[Stored data entries]
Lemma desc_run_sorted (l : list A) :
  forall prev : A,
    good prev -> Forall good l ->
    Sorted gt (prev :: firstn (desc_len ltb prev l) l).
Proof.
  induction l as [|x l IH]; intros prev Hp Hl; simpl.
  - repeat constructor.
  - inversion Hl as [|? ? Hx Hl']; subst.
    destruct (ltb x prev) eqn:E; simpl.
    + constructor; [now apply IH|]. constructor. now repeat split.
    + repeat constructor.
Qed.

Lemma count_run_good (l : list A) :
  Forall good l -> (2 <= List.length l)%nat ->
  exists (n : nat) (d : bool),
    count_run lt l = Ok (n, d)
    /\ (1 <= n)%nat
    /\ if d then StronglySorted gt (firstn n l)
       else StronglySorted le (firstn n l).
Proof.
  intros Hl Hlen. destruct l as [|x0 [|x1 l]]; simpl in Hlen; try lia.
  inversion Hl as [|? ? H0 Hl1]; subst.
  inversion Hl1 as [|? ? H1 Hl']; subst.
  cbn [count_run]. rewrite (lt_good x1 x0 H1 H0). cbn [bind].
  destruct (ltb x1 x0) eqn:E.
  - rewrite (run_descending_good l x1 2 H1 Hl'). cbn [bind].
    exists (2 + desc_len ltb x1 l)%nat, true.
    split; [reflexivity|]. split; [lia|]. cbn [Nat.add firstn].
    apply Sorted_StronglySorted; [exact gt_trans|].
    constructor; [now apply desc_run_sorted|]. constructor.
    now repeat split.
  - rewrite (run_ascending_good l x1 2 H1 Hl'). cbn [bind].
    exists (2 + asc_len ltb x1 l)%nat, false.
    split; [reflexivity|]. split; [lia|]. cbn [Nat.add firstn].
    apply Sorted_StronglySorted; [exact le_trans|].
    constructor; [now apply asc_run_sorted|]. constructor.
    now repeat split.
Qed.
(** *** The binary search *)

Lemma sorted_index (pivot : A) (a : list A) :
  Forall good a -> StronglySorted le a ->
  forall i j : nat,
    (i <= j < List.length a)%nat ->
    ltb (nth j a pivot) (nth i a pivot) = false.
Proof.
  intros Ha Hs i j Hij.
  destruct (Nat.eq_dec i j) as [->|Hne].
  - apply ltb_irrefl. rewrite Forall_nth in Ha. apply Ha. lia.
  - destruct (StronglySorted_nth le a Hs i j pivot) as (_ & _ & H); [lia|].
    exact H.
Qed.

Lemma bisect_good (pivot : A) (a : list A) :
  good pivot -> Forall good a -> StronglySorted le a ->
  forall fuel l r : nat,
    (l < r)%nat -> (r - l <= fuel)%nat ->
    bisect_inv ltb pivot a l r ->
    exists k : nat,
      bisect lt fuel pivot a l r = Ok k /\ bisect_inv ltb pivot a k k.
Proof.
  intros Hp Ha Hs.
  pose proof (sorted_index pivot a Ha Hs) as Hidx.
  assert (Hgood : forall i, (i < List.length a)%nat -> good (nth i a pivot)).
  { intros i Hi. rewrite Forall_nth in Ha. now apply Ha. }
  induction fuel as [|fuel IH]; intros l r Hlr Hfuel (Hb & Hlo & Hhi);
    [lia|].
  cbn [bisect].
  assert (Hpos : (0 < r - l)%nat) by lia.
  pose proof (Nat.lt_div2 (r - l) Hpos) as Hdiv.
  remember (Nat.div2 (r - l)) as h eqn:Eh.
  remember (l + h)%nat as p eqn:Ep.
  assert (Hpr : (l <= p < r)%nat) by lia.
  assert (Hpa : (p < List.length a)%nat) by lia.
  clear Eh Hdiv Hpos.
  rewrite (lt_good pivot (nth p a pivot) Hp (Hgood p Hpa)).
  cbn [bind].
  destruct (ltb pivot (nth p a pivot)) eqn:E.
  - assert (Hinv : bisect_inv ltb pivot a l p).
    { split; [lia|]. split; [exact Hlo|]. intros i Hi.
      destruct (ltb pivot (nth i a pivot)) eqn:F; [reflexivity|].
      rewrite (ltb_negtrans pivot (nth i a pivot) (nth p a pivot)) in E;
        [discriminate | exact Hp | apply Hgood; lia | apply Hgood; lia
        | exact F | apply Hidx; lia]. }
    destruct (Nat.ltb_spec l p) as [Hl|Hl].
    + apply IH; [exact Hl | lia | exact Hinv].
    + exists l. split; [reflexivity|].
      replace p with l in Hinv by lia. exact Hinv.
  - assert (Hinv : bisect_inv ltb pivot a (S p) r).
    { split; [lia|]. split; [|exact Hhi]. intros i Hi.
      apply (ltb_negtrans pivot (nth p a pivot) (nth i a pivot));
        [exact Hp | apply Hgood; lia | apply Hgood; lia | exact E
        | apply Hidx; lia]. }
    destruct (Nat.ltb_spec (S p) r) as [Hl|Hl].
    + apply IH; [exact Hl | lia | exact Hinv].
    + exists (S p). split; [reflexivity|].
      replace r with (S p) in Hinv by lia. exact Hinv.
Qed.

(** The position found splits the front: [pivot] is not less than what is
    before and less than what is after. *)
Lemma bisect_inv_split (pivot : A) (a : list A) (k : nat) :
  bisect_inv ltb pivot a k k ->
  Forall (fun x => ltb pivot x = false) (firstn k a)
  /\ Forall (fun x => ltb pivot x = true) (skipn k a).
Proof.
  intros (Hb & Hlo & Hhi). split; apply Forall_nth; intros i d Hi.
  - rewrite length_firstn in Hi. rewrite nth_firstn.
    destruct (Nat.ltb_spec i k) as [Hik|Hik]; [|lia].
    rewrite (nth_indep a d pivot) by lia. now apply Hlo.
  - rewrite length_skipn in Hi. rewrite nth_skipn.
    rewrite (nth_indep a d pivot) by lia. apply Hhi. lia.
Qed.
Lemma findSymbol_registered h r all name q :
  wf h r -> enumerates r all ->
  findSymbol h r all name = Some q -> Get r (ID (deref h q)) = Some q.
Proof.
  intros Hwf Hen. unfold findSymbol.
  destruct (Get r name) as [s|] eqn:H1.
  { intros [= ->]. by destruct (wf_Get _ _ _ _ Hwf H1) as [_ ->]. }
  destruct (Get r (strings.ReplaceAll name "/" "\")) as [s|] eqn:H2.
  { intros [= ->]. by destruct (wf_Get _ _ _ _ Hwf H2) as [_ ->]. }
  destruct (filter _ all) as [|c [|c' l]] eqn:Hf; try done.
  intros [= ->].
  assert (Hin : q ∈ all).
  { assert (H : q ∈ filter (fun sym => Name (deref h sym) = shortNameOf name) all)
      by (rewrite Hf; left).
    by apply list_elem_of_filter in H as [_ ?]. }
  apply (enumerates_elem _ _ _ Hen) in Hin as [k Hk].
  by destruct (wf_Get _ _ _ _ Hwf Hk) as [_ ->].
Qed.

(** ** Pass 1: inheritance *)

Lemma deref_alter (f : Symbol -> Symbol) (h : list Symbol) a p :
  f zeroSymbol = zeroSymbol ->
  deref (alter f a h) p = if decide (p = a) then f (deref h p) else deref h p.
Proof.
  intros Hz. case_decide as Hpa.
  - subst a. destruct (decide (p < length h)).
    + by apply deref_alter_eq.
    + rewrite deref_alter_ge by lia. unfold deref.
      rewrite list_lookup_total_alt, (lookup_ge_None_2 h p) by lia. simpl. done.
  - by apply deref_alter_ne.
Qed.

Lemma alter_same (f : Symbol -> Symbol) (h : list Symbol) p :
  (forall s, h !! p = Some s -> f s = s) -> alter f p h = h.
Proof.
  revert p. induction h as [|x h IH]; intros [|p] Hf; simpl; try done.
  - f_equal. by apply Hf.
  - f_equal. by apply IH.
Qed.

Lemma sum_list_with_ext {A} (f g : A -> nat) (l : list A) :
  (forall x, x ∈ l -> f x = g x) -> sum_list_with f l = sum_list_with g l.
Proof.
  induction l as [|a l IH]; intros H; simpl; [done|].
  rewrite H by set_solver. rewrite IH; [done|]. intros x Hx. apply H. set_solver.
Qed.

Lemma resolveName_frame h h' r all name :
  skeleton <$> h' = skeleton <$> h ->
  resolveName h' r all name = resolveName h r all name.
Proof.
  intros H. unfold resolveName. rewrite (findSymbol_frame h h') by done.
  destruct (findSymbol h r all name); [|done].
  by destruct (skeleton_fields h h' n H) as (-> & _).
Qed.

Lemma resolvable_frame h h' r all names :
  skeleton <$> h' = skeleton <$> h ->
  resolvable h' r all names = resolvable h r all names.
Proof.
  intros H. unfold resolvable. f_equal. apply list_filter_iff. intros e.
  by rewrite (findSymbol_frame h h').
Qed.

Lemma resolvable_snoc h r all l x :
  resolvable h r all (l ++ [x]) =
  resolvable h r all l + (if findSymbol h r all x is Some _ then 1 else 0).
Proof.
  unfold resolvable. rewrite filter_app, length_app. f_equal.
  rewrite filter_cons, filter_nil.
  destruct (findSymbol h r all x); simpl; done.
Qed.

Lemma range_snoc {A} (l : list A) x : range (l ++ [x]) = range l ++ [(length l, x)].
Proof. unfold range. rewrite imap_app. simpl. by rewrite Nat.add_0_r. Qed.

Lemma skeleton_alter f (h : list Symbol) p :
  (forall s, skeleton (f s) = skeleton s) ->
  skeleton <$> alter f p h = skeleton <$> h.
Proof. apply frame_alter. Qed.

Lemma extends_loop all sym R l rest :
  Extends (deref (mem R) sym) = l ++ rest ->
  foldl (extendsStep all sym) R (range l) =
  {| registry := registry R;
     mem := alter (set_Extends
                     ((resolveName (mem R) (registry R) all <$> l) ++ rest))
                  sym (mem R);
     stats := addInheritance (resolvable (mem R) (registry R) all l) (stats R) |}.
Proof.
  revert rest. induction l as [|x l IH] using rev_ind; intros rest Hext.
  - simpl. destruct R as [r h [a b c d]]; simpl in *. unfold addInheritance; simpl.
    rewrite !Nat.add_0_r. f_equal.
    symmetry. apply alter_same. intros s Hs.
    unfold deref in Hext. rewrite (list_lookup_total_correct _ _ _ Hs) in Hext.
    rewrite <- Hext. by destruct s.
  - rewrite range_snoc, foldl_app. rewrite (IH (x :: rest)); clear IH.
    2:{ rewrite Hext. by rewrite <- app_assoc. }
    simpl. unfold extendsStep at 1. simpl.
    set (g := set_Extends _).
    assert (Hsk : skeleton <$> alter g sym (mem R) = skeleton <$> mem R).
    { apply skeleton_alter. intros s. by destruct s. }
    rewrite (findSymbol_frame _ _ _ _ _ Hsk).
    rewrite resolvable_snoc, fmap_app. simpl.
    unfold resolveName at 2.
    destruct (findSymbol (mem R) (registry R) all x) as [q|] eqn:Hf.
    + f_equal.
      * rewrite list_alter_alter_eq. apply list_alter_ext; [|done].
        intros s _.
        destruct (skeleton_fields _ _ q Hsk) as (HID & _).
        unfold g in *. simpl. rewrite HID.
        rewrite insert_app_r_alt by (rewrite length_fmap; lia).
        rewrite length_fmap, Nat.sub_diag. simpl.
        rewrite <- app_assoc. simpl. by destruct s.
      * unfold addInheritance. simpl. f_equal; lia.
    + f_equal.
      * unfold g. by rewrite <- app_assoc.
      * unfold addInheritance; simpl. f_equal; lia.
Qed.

» The task:
Beginning with the first line above, could you copy every line exactly, up to and including the one with "- inversion Hl as [|? ? Hx Hl']; subst."?

» Task answer:
Lemma desc_run_sorted (l : list A) :
  forall prev : A,
    good prev -> Forall good l ->
    Sorted gt (prev :: firstn (desc_len ltb prev l) l).
Proof.
  induction l as [|x l IH]; intros prev Hp Hl; simpl.
  - repeat constructor.
  - inversion Hl as [|? ? Hx Hl']; subst.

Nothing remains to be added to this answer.